• SOURCE RECORDS
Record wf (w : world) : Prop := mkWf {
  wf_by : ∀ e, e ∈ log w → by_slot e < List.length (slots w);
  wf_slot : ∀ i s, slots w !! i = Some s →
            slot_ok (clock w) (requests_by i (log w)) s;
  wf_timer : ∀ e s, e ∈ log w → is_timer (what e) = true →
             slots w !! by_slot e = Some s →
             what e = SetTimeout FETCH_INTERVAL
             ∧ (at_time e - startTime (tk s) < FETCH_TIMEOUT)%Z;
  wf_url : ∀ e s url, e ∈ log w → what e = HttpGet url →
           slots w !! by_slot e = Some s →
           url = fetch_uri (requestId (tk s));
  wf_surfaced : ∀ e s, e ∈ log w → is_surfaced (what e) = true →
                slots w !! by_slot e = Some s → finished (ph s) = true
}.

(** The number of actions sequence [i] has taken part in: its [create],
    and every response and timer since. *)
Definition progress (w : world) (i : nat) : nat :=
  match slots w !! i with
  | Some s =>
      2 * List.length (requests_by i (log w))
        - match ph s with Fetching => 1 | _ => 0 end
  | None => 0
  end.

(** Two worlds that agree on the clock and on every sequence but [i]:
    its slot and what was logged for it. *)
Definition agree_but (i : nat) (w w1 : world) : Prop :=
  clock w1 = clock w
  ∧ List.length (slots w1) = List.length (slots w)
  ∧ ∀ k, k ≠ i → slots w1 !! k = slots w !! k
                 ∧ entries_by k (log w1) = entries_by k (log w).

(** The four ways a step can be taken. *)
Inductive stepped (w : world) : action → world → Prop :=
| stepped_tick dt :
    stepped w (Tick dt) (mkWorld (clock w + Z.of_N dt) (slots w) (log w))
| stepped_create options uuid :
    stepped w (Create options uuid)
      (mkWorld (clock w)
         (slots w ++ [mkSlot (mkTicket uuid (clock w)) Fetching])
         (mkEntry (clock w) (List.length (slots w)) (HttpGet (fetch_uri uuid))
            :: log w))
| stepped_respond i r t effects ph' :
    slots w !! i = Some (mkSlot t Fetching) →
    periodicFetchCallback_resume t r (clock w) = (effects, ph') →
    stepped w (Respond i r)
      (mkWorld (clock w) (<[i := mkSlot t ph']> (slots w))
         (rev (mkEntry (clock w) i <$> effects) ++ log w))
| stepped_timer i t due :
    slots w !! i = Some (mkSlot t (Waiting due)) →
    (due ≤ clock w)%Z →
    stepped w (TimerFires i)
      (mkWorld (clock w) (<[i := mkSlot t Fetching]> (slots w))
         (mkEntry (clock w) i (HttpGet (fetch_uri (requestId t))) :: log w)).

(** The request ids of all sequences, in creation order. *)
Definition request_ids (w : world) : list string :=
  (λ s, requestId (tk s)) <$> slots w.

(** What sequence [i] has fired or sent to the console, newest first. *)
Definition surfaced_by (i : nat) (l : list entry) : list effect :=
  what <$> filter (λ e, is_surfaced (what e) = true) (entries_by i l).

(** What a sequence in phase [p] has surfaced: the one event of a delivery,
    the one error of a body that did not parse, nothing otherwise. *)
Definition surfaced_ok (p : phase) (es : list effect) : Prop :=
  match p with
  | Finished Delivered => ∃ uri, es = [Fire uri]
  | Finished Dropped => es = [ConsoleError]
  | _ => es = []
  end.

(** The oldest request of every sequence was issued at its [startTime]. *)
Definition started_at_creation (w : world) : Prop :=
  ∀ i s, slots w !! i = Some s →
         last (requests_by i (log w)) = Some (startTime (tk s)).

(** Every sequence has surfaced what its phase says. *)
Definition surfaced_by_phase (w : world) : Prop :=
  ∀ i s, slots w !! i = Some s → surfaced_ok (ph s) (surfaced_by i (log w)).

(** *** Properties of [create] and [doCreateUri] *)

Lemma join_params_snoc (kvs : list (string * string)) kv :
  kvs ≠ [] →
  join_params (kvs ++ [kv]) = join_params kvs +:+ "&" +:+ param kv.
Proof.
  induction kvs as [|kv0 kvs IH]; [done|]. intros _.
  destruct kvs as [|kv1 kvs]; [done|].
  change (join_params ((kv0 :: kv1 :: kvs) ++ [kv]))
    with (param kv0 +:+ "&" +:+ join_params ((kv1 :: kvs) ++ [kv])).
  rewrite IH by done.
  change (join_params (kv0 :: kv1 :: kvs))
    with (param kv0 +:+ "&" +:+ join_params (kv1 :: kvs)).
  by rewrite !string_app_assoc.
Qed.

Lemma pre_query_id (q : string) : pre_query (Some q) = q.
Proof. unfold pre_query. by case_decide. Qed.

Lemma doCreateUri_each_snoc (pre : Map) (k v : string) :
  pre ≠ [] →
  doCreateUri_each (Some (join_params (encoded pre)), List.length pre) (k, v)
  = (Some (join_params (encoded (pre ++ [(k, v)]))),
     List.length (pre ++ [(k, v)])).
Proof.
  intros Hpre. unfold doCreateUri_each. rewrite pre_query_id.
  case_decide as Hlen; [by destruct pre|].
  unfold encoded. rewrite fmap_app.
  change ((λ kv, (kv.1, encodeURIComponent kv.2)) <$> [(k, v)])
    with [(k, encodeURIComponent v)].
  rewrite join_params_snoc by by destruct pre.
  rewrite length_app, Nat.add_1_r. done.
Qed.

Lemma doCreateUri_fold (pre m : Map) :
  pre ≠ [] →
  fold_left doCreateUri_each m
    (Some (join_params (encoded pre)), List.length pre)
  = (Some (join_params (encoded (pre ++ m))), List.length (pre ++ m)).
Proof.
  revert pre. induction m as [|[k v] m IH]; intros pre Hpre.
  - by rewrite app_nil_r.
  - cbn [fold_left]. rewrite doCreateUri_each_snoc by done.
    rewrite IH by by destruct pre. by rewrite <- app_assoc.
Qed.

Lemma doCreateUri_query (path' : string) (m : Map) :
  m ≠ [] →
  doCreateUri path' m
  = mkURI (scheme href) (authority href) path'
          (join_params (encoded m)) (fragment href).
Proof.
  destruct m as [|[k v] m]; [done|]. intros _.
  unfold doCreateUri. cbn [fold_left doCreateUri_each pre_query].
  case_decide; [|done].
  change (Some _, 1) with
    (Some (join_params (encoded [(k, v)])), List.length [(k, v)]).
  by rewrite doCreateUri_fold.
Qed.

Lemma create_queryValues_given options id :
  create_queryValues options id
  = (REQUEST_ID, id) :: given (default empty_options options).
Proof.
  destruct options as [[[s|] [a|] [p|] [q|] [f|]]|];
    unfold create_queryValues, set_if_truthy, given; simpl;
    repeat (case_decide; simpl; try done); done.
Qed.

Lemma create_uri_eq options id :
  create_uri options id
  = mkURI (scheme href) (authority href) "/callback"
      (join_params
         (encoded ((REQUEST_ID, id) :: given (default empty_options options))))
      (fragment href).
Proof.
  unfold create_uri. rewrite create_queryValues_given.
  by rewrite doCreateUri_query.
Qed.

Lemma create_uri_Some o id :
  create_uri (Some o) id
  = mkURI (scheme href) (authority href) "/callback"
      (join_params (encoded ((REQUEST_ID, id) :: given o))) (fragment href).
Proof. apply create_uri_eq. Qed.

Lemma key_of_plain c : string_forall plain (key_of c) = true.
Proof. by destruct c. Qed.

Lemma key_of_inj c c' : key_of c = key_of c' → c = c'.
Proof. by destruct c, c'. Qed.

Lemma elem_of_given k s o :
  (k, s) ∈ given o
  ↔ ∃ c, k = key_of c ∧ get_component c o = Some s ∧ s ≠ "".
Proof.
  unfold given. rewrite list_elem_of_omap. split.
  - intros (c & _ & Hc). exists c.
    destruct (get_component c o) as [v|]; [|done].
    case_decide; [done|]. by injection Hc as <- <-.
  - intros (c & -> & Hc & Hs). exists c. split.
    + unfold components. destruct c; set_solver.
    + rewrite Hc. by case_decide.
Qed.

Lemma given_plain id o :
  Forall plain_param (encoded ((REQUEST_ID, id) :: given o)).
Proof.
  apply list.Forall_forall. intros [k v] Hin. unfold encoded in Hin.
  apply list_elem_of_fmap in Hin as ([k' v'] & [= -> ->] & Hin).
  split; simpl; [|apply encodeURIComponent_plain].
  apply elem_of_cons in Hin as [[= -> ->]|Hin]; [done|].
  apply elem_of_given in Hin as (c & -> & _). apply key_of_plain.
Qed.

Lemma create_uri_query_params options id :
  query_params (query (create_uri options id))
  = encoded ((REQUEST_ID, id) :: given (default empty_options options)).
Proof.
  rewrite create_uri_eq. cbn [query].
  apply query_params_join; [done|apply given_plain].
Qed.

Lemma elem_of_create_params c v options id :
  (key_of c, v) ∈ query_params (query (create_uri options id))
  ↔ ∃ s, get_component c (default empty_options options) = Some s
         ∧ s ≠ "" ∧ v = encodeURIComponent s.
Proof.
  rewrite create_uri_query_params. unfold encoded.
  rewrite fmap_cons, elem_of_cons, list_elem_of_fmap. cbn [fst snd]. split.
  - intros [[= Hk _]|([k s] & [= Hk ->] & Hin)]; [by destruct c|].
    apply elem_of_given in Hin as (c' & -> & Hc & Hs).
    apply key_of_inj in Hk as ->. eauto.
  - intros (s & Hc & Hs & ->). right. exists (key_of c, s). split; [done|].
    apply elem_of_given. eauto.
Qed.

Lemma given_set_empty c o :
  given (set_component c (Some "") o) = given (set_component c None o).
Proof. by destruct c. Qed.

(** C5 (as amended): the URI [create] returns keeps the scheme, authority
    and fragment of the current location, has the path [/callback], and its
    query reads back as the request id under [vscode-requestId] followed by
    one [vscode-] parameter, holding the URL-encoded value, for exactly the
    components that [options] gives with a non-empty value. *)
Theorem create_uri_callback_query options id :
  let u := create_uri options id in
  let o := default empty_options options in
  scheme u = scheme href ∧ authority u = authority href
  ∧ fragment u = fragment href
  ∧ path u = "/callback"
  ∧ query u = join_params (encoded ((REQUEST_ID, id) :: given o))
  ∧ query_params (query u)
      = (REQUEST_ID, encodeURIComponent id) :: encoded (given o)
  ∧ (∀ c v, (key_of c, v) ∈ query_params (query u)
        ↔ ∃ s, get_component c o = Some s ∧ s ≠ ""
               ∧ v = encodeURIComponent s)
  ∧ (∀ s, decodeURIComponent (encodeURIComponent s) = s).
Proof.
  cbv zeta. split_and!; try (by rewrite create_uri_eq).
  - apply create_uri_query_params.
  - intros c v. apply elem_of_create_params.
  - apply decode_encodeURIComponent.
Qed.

• INSTRUCTIONS TO FOLLOW
In the material above, transcribe exactly the lines beginning at the one with "unfold doCreateUri. cbn" and ending at the one with "create_uri (Some o) id", both included.

• RESPONSE
  unfold doCreateUri. cbn [fold_left doCreateUri_each pre_query].
  case_decide; [|done].
  change (Some _, 1) with
    (Some (join_params (encoded [(k, v)])), List.length [(k, v)]).
  by rewrite doCreateUri_fold.
Qed.

Lemma create_queryValues_given options id :
  create_queryValues options id
  = (REQUEST_ID, id) :: given (default empty_options options).
Proof.
  destruct options as [[[s|] [a|] [p|] [q|] [f|]]|];
    unfold create_queryValues, set_if_truthy, given; simpl;
    repeat (case_decide; simpl; try done); done.
Qed.

Lemma create_uri_eq options id :
  create_uri options id
  = mkURI (scheme href) (authority href) "/callback"
      (join_params
         (encoded ((REQUEST_ID, id) :: given (default empty_options options))))
      (fragment href).
Proof.
  unfold create_uri. rewrite create_queryValues_given.
  by rewrite doCreateUri_query.
Qed.

Lemma create_uri_Some o id :
  create_uri (Some o) id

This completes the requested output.